Nella fossa comune dei numeri, c’è anche una mente nobile, che in qualche modo rappresenta il detonatore dell’attenzione internazionale sulla diffusione della violenza alla parola dei media in Russia. Anna Politovskaja, Giovanna d’Arco della Cecenia sommersa dallo tsunami del programma di lotta al terrorismo del presidente Putin, la donna intrepida che indagava per conto della Novaja Gazeta. Bernard Henri Levy chiede spiegazioni direttamente a Putin e non smette di piangere la morte de “la coscienza della Russia”. A Qualcuno sentire la propria coscienza che blatera sulla spalla dà molto fastidio. Così Qualcuno l’ha schiacciata con il piede, come Pinocchio col Grillo Parlante. Nella hit parade russa degli omicidi su procura di giornalisti lei si posiziona al numero 13. Sui muri di via Lesnaja di Mosca, lì dove lei viveva e moriva il 7 ottobre 2006, oggi si legge “Le mani sporche degli assassini fanno sorridere gli eroi! Onore ad Anna Politovkaja, angelo del coraggio di sempre”. “La giustizia lavora a pieno ritmo ma non vi sono nuove risultanze”, Putin ha risposto alla cancelliera tedesca (e presidente di turno dell’Unione Europea) Angela Merkel, che gli aveva chiesto espressamente a che punto erano le indagini sulla morte della Politovskaja (a differenza del nostro governo che ha beffardamente dichiarato ai giornalisti italiani di aver accolto la richiesta di Putin di non politicizzare un omicidio politico e, in coerenza, nell'incontro di Mosca si è parlato di politica estera e, ora abbiamo visto, anche di contratti. S.car.). È proprio durante quello stesso incontro che la Merkel ci ha tenuto a marcare una forte discontinuità rispetto al predecessore Schroeder, la cui politica estera aveva tratti filorussi. Ma questo si era già capito il giorno in cui aveva battuto i pugni sul tavolo definendo “inaccettabile” il fatto che Mosca avesse sospeso deliberatamente il rifornimento all’Europa di gas e petrolio a causa delle beghe con la Bielorussia. (L’Europa dipende dalla Russia nella misura del 33 per cento per il petrolio e del 50 per cento circa per il gas nella copertura del proprio fabbisogno energetico).

 

 “Due applausi per la democrazia: uno perché ammette la varietà, due perché permette la critica. Due applausi sono perfettamente sufficienti; non c’è nessun motivo di arrivare a tre”. Parole dello scrittore inglese Edward Morgan Forster.

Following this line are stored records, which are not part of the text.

(** * Video Shazam: fingerprint extraction, matching and the fingerprint store

    A shallow embedding of [fingerprinter.py], [reference_store.py] and the
    two commands of [main.py].

    Conventions of the embedding.
    - A Python [int] is a [Z]; a Python [list] is a [list].
    - The values of a fingerprint are given twice.  Where no arithmetic is
      rounded (selecting a maximum, rounding to a tenth, lengths, sentinels,
      distances that are exactly zero) a finite [float] is the exact
      rational it denotes ([Q]), and [math.inf] is the extra constructor
      [Inf] of [pyfloat].  What depends on the distances that the matcher
      adds up and compares is stated on the binary64 floats of the kernel,
      in the module [Binary64], with the rounding, the overflow and the
      [nan] of the interpreter.
    - A Python exception is the [Raise] constructor of [result]; code that
      can raise is written in the error monad.
    - The file system is an explicit state, threaded through the store's
      operations.  A character of a name is a code point below 256. *)

From Stdlib Require Import List ZArith QArith Qabs Qround Lia Bool.
From Stdlib Require Import String Ascii Permutation Sorted.
From Stdlib Require Decimal DecimalFacts DecimalString DecimalZ DecimalPos DecimalN.
From Stdlib Require Floats.
Import ListNotations.

Local Open Scope Z_scope.

(** ** Exceptions and the error monad *)

Inductive exn : Type :=
| IndexError
| ValueError
| FileNotFoundError
| FileExistsError
| NotADirectoryError
| IsADirectoryError
| JSONDecodeError.

Inductive result (A : Type) : Type :=
| Ok (a : A)
| Raise (e : exn).

Arguments Ok {A} a.
Arguments Raise {A} e.

Definition bind {A B : Type} (c : result A) (k : A -> result B) : result B :=
  match c with
  | Ok a => k a
  | Raise e => Raise e
  end.

Declare Scope py_scope.
Delimit Scope py_scope with py.

Notation "x <- c ;; k" := (bind c (fun x => k))
  (at level 61, c at next level, right associativity) : py_scope.
Notation "' pat <- c ;; k" := (bind c (fun x => match x with pat => k end))
  (at level 61, pat pattern, c at next level, right associativity) : py_scope.

Local Open Scope py_scope.

(** [mapM f l] is the list comprehension [[f x for x in l]] when [f] can
    raise: elements are evaluated left to right and the first exception
    aborts the comprehension. *)
Fixpoint mapM {A B : Type} (f : A -> result B) (l : list A) : result (list B) :=
  match l with
  | [] => Ok []
  | x :: l' => y <- f x ;; ys <- mapM f l' ;; Ok (y :: ys)
  end.

(** [foldM body l s] is the loop [for x in l: s = body(s, x)]. *)
Fixpoint foldM {A S : Type} (body : S -> A -> result S) (l : list A) (s : S)
  : result S :=
  match l with
  | [] => Ok s
  | x :: l' => s' <- body s x ;; foldM body l' s'
  end.

(** ** Python and NumPy primitives used by the program *)

Module Py.

Definition len {A : Type} (l : list A) : Z := Z.of_nat (List.length l).

(** [range(stop)]. *)
Definition range1 (stop : Z) : list Z :=
  map Z.of_nat (seq 0 (Z.to_nat stop)).

(** Number of elements of [range(start, stop, step)], as CPython
    computes it. *)
Definition range_len (start stop step : Z) : Z :=
  if 0 <? step then
    if start <? stop then (stop - start - 1) / step + 1 else 0
  else
    if stop <? start then (start - stop - 1) / (- step) + 1 else 0.

(** [range(start, stop, step)]; a zero step raises [ValueError]. *)
Definition range3 (start stop step : Z) : result (list Z) :=
  if step =? 0 then Raise ValueError
  else Ok (map (fun i => start + Z.of_nat i * step)
               (seq 0 (Z.to_nat (range_len start stop step)))).

(** A slice bound is taken from the end when negative and clipped to the
    sequence. *)
Definition clip (n i : Z) : Z :=
  if i <? 0 then Z.max 0 (i + n) else Z.min i n.

(** [l[a:b]]. *)
Definition slice {A : Type} (l : list A) (a b : Z) : list A :=
  let a' := clip (len l) a in
  let b' := clip (len l) b in
  firstn (Z.to_nat (b' - a')) (skipn (Z.to_nat a') l).

(** [l[i]]: a negative index counts from the end; out of range raises
    [IndexError]. *)
Definition index {A : Type} (l : list A) (i : Z) : result A :=
  let j := if i <? 0 then i + len l else i in
  if j <? 0 then Raise IndexError
  else match nth_error l (Z.to_nat j) with
       | Some x => Ok x
       | None => Raise IndexError
       end.

(** [l.pop()]: the removed last element and the remaining list;
    [IndexError] on the empty list. *)
Definition pop {A : Type} (l : list A) : result (A * list A) :=
  match rev l with
  | [] => Raise IndexError
  | x :: r => Ok (x, rev r)
  end.

(** [enumerate(l)]. *)
Definition enumerate {A : Type} (l : list A) : list (Z * A) :=
  combine (range1 (len l)) l.

(** [sum(l)]: starts from [0] and adds from the left. *)
Definition sum (l : list Q) : Q := fold_left Qplus l 0%Q.

(** [np.abs] on an array. *)
Definition np_abs (l : list Q) : list Q := map Qabs l.

Definition qmax (a b : Q) : Q := if Qle_bool a b then b else a.

(** [np.max] on an array; the empty array raises [ValueError]. *)
Definition np_max (l : list Q) : result Q :=
  match l with
  | [] => Raise ValueError
  | x :: l' => Ok (fold_left qmax l' x)
  end.

(** [round(x, 1)]: the nearest multiple of one tenth, a tie going to the
    even multiple. *)
Definition round1 (x : Q) : Q :=
  let t := (x * inject_Z 10)%Q in
  let f := Qfloor t in
  let k := match (t - inject_Z f ?= 1 # 2)%Q with
           | Lt => f
           | Gt => f + 1
           | Eq => if Z.even f then f else f + 1
           end in
  Qmake k 10.

End Py.

(** ** fingerprinter.py *)

Section Extraction.

(** [librosa.load]: the audio decoder, an external collaborator.  It
    returns the samples and the sample rate, or raises. *)
Variable librosa_load : string -> result (list Q * Z).

Definition extract_fingerprint (audio_path : string) : result (list Q) :=
  '(y, sr) <- librosa_load audio_path ;;
  offsets <- Py.range3 0 (Py.len y) sr ;;
  let chunks := map (fun offset => Py.slice y offset (offset + sr)) offsets in
  '(_, chunks) <- Py.pop chunks ;;
  mapM (fun chunk => m <- Py.np_max (Py.np_abs chunk) ;; Ok (Py.round1 m))
       chunks.

End Extraction.

(** [math.inf] and the finite floats. *)
Inductive pyfloat : Type :=
| Fin (q : Q)
| Inf.

Definition Qlt_bool (x y : Q) : bool := negb (Qle_bool y x).

(** The comparison [a < b] of two floats. *)
Definition float_lt (a b : pyfloat) : bool :=
  match a, b with
  | Fin x, Fin y => Qlt_bool x y
  | Fin _, Inf => true
  | Inf, _ => false
  end.

(** The matcher on exact values: differences and sums are those of the
    rationals, without rounding.  [Binary64] below has the arithmetic of
    the interpreter. *)
Definition _l1_distance (query reference : list Q) (offset : Z) : result Q :=
  terms <- mapM (fun '(j, q) =>
                   r <- Py.index reference (offset + j) ;;
                   Ok (Qabs (q - r)))
                (Py.enumerate query) ;;
  Ok (Py.sum terms).

(** [best_match_position], with the distance of a window as a parameter:
    the program passes [_l1_distance]. *)
Definition best_match_position_with
    (window_distance : list Q -> list Q -> Z -> result Q)
    (query reference : list Q) : result (Z * pyfloat) :=
  let max_offset := Py.len reference - Py.len query in
  if max_offset <? 0 then Ok (-1, Inf)
  else
    foldM (fun '(best_offset, best_distance) offset =>
             dist <- window_distance query reference offset ;;
             if float_lt (Fin dist) best_distance
             then Ok (offset, Fin dist)
             else Ok (best_offset, best_distance))
          (Py.range1 (max_offset + 1))
          (-1, Inf).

Riflettendo, possiamo tranquillamente sostenere che la critica alle iniziative governative russe non può respirare. I media sono rigidamente controllati (quelli statali da ex agenti del Kgb, amici e allievi di Mr. Putin), le notizie pompate e affievolite a misura di ragion di stato. E, se s’insiste a fare inchieste su casi tabù, la mannaia è puntuale più d’un orologio svizzero.

Quindi eliminiamo il primo requisito – diritto di critica – di un sistema democratico per quanto riguarda la democrazia che fingeva di emergere dalle macerie dell’Unione Sovietica.

...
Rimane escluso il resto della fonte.